PROBLEM TO WORK ON: In the data below, the answer is the run of lines from the line containing "(** The walk never runs out of fuel. *)" through the line containing "(forall d seen", both included; print it exactly and nothing else.
----- MATERIAL FOR THE TASK -----
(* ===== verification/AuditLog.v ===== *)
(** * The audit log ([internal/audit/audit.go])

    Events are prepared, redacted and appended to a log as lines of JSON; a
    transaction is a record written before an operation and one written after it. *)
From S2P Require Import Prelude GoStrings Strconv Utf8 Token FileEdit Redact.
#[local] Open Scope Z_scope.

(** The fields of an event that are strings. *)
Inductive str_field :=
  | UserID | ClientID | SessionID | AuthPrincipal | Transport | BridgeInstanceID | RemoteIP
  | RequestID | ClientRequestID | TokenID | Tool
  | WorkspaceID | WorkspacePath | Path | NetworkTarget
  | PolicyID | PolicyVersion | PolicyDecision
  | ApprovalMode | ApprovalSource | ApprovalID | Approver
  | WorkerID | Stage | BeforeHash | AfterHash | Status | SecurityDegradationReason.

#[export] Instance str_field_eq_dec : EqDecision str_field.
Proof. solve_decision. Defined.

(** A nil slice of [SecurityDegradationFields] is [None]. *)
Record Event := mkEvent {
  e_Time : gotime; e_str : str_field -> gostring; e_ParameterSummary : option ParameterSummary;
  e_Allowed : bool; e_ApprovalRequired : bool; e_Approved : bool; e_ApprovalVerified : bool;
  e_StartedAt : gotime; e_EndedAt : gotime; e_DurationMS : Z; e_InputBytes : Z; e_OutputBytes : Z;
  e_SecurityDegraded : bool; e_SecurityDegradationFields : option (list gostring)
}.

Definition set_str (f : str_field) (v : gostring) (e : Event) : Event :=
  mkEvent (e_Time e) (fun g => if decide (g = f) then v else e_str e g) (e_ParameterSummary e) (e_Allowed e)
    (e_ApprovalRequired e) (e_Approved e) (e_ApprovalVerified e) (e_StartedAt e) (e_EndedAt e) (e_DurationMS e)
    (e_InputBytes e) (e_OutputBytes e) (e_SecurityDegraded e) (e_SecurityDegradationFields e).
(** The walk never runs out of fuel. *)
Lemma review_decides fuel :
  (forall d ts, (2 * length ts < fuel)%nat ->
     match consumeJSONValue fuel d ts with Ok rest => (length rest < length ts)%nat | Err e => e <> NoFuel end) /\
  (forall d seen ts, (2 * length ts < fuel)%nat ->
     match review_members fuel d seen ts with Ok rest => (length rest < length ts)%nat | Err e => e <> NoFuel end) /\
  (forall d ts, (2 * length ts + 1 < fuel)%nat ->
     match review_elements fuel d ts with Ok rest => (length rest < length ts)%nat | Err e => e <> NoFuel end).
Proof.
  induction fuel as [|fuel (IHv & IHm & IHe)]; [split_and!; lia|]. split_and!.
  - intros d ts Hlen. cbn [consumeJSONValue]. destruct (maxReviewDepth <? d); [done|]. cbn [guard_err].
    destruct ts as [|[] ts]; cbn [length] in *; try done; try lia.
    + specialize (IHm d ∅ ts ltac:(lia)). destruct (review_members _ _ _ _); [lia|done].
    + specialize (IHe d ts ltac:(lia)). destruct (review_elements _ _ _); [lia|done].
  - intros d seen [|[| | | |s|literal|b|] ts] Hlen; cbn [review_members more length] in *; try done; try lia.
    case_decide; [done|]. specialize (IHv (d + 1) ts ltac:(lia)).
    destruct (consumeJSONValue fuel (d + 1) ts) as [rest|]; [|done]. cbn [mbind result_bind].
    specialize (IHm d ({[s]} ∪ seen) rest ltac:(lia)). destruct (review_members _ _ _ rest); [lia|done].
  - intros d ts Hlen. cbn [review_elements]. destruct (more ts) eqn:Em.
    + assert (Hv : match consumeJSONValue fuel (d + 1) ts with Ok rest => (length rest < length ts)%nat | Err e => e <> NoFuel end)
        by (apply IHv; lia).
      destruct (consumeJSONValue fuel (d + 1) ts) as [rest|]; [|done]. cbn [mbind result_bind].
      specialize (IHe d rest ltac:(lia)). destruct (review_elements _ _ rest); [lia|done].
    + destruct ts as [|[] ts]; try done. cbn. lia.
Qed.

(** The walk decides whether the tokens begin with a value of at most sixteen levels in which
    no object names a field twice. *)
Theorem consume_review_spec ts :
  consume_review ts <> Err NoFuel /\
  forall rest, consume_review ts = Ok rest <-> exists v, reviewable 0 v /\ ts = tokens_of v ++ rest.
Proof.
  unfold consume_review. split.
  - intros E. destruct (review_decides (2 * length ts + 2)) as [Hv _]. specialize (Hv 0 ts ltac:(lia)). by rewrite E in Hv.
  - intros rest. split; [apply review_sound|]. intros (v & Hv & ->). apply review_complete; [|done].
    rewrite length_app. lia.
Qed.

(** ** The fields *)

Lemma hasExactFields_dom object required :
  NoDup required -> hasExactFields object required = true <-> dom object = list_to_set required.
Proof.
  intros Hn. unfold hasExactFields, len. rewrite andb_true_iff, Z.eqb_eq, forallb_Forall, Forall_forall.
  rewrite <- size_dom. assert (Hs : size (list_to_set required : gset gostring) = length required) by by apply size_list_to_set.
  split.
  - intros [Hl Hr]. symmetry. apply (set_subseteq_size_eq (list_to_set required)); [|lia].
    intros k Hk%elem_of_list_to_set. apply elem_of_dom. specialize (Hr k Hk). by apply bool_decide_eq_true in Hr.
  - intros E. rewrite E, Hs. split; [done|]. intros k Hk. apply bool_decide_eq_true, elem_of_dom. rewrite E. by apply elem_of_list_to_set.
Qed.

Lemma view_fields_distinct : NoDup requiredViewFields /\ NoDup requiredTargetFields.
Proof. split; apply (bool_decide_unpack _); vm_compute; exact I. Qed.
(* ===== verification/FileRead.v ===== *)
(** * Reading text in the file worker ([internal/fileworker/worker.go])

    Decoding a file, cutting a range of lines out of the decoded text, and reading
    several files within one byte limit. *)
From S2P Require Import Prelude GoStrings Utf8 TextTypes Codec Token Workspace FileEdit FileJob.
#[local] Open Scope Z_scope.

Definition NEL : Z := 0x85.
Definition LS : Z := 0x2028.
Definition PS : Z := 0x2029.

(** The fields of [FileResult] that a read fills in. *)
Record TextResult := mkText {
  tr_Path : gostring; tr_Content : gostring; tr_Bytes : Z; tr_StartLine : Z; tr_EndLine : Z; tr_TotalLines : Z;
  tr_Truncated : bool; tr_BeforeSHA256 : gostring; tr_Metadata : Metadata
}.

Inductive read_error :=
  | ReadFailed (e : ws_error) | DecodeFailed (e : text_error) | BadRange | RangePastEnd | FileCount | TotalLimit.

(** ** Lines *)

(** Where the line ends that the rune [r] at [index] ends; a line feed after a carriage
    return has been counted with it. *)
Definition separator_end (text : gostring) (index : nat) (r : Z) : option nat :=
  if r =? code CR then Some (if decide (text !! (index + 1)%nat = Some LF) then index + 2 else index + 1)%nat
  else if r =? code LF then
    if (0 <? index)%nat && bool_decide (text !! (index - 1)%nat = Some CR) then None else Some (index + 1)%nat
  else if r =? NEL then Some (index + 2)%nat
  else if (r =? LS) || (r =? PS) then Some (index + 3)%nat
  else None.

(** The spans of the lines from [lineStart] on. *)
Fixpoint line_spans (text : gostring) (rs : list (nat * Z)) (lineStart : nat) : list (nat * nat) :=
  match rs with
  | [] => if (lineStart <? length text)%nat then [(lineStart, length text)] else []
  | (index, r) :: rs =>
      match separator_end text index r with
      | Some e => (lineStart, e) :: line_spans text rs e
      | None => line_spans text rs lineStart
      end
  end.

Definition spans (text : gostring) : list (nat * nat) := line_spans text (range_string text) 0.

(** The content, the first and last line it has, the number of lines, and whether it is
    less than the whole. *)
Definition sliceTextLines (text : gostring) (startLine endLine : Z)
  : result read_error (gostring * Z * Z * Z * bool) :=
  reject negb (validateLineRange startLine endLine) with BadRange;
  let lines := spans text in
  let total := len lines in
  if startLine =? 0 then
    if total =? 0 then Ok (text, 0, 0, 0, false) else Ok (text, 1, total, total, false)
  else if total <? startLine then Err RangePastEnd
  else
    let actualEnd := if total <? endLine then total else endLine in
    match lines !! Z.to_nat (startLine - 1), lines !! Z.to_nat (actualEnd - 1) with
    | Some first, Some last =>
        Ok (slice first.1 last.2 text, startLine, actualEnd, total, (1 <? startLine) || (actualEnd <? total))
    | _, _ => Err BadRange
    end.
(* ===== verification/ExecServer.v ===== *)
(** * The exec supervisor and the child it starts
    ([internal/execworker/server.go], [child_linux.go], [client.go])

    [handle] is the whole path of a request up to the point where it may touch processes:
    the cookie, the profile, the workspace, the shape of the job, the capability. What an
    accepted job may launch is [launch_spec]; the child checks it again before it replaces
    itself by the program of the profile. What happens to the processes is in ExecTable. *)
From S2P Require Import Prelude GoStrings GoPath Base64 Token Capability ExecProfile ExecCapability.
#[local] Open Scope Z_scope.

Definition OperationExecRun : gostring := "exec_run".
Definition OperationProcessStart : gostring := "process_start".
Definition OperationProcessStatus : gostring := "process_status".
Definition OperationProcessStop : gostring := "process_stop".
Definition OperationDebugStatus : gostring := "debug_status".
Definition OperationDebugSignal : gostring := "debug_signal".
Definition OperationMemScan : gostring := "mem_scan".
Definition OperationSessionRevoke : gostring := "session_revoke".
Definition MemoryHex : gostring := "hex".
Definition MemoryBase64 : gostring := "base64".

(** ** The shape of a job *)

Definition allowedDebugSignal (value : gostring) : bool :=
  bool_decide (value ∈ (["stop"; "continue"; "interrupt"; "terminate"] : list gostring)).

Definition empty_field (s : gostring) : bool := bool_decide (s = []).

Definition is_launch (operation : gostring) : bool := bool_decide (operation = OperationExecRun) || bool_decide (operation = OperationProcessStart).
-----
RESULT FOR THIS EXERCISE:
(** The walk never runs out of fuel. *)
Lemma review_decides fuel :
  (forall d ts, (2 * length ts < fuel)%nat ->
     match consumeJSONValue fuel d ts with Ok rest => (length rest < length ts)%nat | Err e => e <> NoFuel end) /\
  (forall d seen ts, (2 * length ts < fuel)%nat ->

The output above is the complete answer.